■ **HOW TO COMPLETE THIS TASK**
Of the material below, the lines to be retyped are those from the line containing "over the process" through the line containing "From stdpp Require", inclusive; reproduce them exactly.

========================

Lemma reverse_analysis (p o l p' : Z) (s c1 q1 a1 b1 : Q) :
  pixel p -> pixel o -> 1 # 2 <= s -> s <= 5 # 2 ->
  c1 = fl (inject_Z (p - o)) ->
  q1 = fl (c1 / s) ->
  l = rne q1 ->
  a1 = fl (inject_Z l * s) ->
  b1 = fl (a1 + inject_Z o) ->
  p' = rne b1 ->
  (Z.abs l <= 2 ^ 52)%Z /\ (Z.abs (p' - p) <= 1)%Z.
Proof.
  intros Hp Ho Hs1 Hs2 Ec Eq1 El Ea Eb Ep'.
  pose proof (Estimation.pixel_abs _ Hp) as BP.
  pose proof (Estimation.pixel_abs _ Ho) as BO.
  apply Qabs_Qle_condition in BP. apply Qabs_Qle_condition in BO.
  assert (E31 : 2 ^ 31 == 2147483648 # 1) by reflexivity.
  rewrite E31 in BP, BO. clear E31.
  destruct Conversion.eta_small as [He0 He1].
  assert (ED : inject_Z (p - o) == inject_Z p - inject_Z o).
  { unfold Z.sub. rewrite inject_Z_plus, inject_Z_opp. reflexivity. }
  assert (EP1 : inject_Z (p' - p) == inject_Z p' - inject_Z p).
  { unfold Z.sub. rewrite inject_Z_plus, inject_Z_opp. reflexivity. }
  assert (EP2 : inject_Z (p - p') == inject_Z p - inject_Z p').
  { unfold Z.sub. rewrite inject_Z_plus, inject_Z_opp. reflexivity. }
  remember (inject_Z p) as P eqn:EqP. remember (inject_Z o) as O eqn:EqO.
  remember (inject_Z (p - o)) as D eqn:EqD.
  assert (BD : - (4294967296 # 1) <= D /\ D <= 4294967296 # 1) by (split; lra).
  destruct (Conversion.fl_rel_bound D _ (proj1 BD) (proj2 BD)) as [Ec1 Ec2].
  rewrite <- Ec in Ec1, Ec2.
  assert (Ez : c1 / s * s == c1) by (field; lra).
  remember (c1 / s) as z eqn:Eqz.
  assert (Bz : - (8589934594 # 1) <= z /\ z <= 8589934594 # 1).
  { split; apply Qnot_lt_le; intros Hlt; nra. }
  destruct (Conversion.fl_rel_bound z _ (proj1 Bz) (proj2 Bz)) as [Ef1 Ef2].
  rewrite <- Eq1 in Ef1, Ef2.
  destruct (rne_bounds q1) as [Er1 Er2]. rewrite <- El in Er1, Er2.
  remember (inject_Z l) as L eqn:EqL.
  assert (HL : L - z <= (1 # 2) + (1 # 1000) /\ z - L <= (1 # 2) + (1 # 1000))
    by (split; lra).
  destruct (mul_error L z s c1 ((1 # 2) + (1 # 1000)) ltac:(lra) Hs2 Ez
              ltac:(lra) (proj1 HL) (proj2 HL)) as [Hm1 Hm2].
  remember (L * s) as A eqn:EqA.
  assert (BA : - (4294967299 # 1) <= A /\ A <= 4294967299 # 1) by (split; lra).
  destruct (Conversion.fl_rel_bound A _ (proj1 BA) (proj2 BA)) as [Ea1 Ea2].
  rewrite <- Ea in Ea1, Ea2.
  assert (BB : - (6442450948 # 1) <= a1 + O /\ a1 + O <= 6442450948 # 1)
    by (split; lra).
  destruct (Conversion.fl_rel_bound (a1 + O) _ (proj1 BB) (proj2 BB)) as [Eb1 Eb2].
  rewrite <- Eb in Eb1, Eb2.
  destruct (rne_bounds b1) as [Ep1 Ep2]. rewrite <- Ep' in Ep1, Ep2.
  split.
  - rewrite Zle_Qle, <- Qabs_inject_Z, <- EqL. apply Qabs_Qle_condition.
    change (inject_Z (2 ^ 52)) with (4503599627370496 # 1).
    split; lra.
  - assert (Hz1 : (p' - p < 2)%Z).
    { rewrite Zlt_Qlt, EP1. change (inject_Z 2) with 2. lra. }
    assert (Hz2 : (p - p' < 2)%Z).
    { rewrite Zlt_Qlt, EP2. change (inject_Z 2) with 2. lra. }
    lia.
Qed.
Record WebhookHandler : Type := {
  _app_secret : string;
  _client : WhatsAppClient;
  _on_message : option MessageCallback;
  _on_status : option StatusCallback
}.

(** [WebhookHandler.on_message] and [WebhookHandler.on_status]: the
    single slot is overwritten. *)
Definition on_message (self : WebhookHandler) (func : MessageCallback)
  : WebhookHandler :=
  {| _app_secret := _app_secret self;
     _client := _client self;
     _on_message := Some func;
     _on_status := _on_status self |}.

Definition on_status (self : WebhookHandler) (func : StatusCallback)
  : WebhookHandler :=
  {| _app_secret := _app_secret self;
     _client := _client self;
     _on_message := _on_message self;
     _on_status := Some func |}.

(** The body of the loop over notifications in [handle]. *)
Definition dispatch (self : WebhookHandler)
    (notification : WebhookNotification) : io unit :=
  (match _on_message self with
   | Some cb =>
       for_each (messages notification) (fun message =>
         step (OnMessage (_client self) notification message)
              (cb (_client self) notification message))
   | None => ret tt
   end ;;
   match _on_status self with
   | Some cb =>
       for_each (statuses notification) (fun status =>
         step (OnStatus (_client self) notification status)
              (cb (_client self) notification status))
   | None => ret tt
   end)%io.

(** [WebhookHandler.handle]. *)
Definition handle (self : WebhookHandler) (body : bytes)
    (signature : string) : io unit :=
  (verify_signature body signature (_app_secret self) ;;
   data <- step (JsonLoads body) (json_loads body) ;;
   notifications <- step (FromDict data) (from_dict data) ;;
   for_each notifications (dispatch self))%io.

End Pipeline.

Arguments ret {WhatsAppClient A} a.
Arguments raise {WhatsAppClient A} e.
Arguments bind_io {WhatsAppClient A B} m k.
Arguments step {WhatsAppClient A} ev r.
Arguments lift {WhatsAppClient A} r.
Arguments for_each {WhatsAppClient A} xs body.
Arguments HmacNew {WhatsAppClient} key msg.
Arguments JsonLoads {WhatsAppClient} body.
Arguments FromDict {WhatsAppClient} data.
Arguments OnMessage {WhatsAppClient} client notification message.
Arguments OnStatus {WhatsAppClient} client notification status.

(** ** Shapes of payloads

    The parser expects objects and arrays at fixed places and subscripts
    some keys directly.  [strict = true] describes the payloads that have
    every directly subscripted key; [strict = false] only asks that the
    values that are present have the expected JSON kind. *)

Definition fields : Type := list (string * json).
(** * c20c_data_grabber: extraction of C20C+ variables from tape

    A shallow embedding of [extract_c20c_data] (src/c20c_data_grabber.py)
    and the properties of its control flow: template rendering, the
    verification of the paths, the clobber check, the derivation of the destination
    directory and the bookkeeping of the working directory.

    Python strings are modelled as [string] (sequences of characters with a
    code below 256), Python integers as [Z], the dictionary [htar_paths] as a
    [gmap string string].  The function runs in a state and exception monad
    over the process state (working directory, file system, the history of
    the external commands that were run, the lines printed). *)

From Stdlib Require Import ZArith Ascii String List Lia.
From stdpp Require Import base option list strings gmap pretty.

Local Open Scope string_scope.
Local Open Scope Z_scope.

(** ** Python string primitives *)

Module PyStr.

(** [len(s)] as a Python integer. *)
Definition len (s : string) : Z := Z.of_nat (String.length s).

(** [s.startswith(sub)]. *)
Fixpoint startswith (s sub : string) {struct sub} : bool :=
  match sub with
  | EmptyString => true
  | String c sub' =>
      match s with
      | EmptyString => false
      | String d s' => if Ascii.eqb c d then startswith s' sub' else false
      end
  end.

(** The scan of [s.find(sub)]: [i] is the index of the first character of
    [s] in the original string.  The lowest index at which [sub] starts, or
    [-1]. *)
Fixpoint find_from (sub s : string) (i : Z) : Z :=
  if startswith s sub then i
  else match s with
       | EmptyString => -1
       | String _ s' => find_from sub s' (i + 1)
       end.

(** [s.find(sub)]. *)
Definition find (s sub : string) : Z := find_from sub s 0.

(** The first [n] characters are removed. *)
Fixpoint drop (n : nat) (s : string) : string :=
  match n, s with
  | O, _ => s
  | S _, EmptyString => EmptyString
  | S n', String _ s' => drop n' s'
  end.

(** The first [n] characters. *)
Fixpoint take (n : nat) (s : string) : string :=
  match n, s with
  | O, _ => EmptyString
  | S _, EmptyString => EmptyString
  | S n', String c s' => String c (take n' s')
  end.

(** How Python clips the bound of a slice: a negative bound counts from the
    end, and the result is brought into [0 .. len]. *)
Definition clip (n i : Z) : Z :=
  let j := if i <? 0 then i + n else i in
  if j <? 0 then 0 else if n <? j then n else j.

(** [s[i:]]. *)
Definition slice_from (s : string) (i : Z) : string :=
  drop (Z.to_nat (clip (len s) i)) s.

(** [s[:i]]. *)
Definition slice_to (s : string) (i : Z) : string :=
  take (Z.to_nat (clip (len s) i)) s.

(** The scan of [s.rfind(c)] for one character: [i] is the index of the
    first character of [s], [last] the best index found so far. *)
Fixpoint rfind_char_from (c : ascii) (s : string) (i last : Z) : Z :=
  match s with
  | EmptyString => last
  | String d s' =>
      rfind_char_from c s' (i + 1) (if Ascii.eqb d c then i else last)
  end.

(** [s.rfind(c)] for a one-character [c]: the highest index, or [-1]. *)
Definition rfind_char (s : string) (c : ascii) : Z :=
  rfind_char_from c s 0 (-1).

(** All characters of [s] satisfy [p]. *)
Fixpoint all_chars (p : ascii -> bool) (s : string) : bool :=
  match s with
  | EmptyString => true
  | String c s' => p c && all_chars p s'
  end.

(** The trailing characters that satisfy [p] are removed. *)
Fixpoint rstrip_where (p : ascii -> bool) (s : string) : string :=
  match s with
  | EmptyString => EmptyString
  | String c s' =>
      match rstrip_where p s' with
      | EmptyString => if p c then EmptyString else String c EmptyString
      | r => String c r
      end
  end.

(** The characters with a code below 256 for which [str.isspace] holds. *)
Definition isspace (c : ascii) : bool :=
  let n := Z.of_nat (nat_of_ascii c) in
  ((9 <=? n) && (n <=? 13)) || ((28 <=? n) && (n <=? 32))
  || (n =? 133) || (n =? 160).

(** [s.rstrip()]. *)
Definition rstrip (s : string) : string := rstrip_where isspace s.

(** [s.rstrip(c)] for a one-character [c]. *)
Definition rstrip_char (s : string) (c : ascii) : string :=
  rstrip_where (Ascii.eqb c) s.

(** [c in s] for a one-character [c]. *)
Fixpoint contains_char (s : string) (c : ascii) : bool :=
  match s with
  | EmptyString => false
  | String d s' => Ascii.eqb d c || contains_char s' c
  end.

(** [c * n]: [n] copies of the character. *)
Fixpoint repeat_char (c : ascii) (n : nat) : string :=
  match n with
  | O => EmptyString
  | S n' => String c (repeat_char c n')
  end.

========================

■ **ANSWER TO THE PROBLEM**
    over the process state (working directory, file system, the history of
    the external commands that were run, the lines printed). *)

From Stdlib Require Import ZArith Ascii String List Lia.
From stdpp Require Import base option list strings gmap pretty.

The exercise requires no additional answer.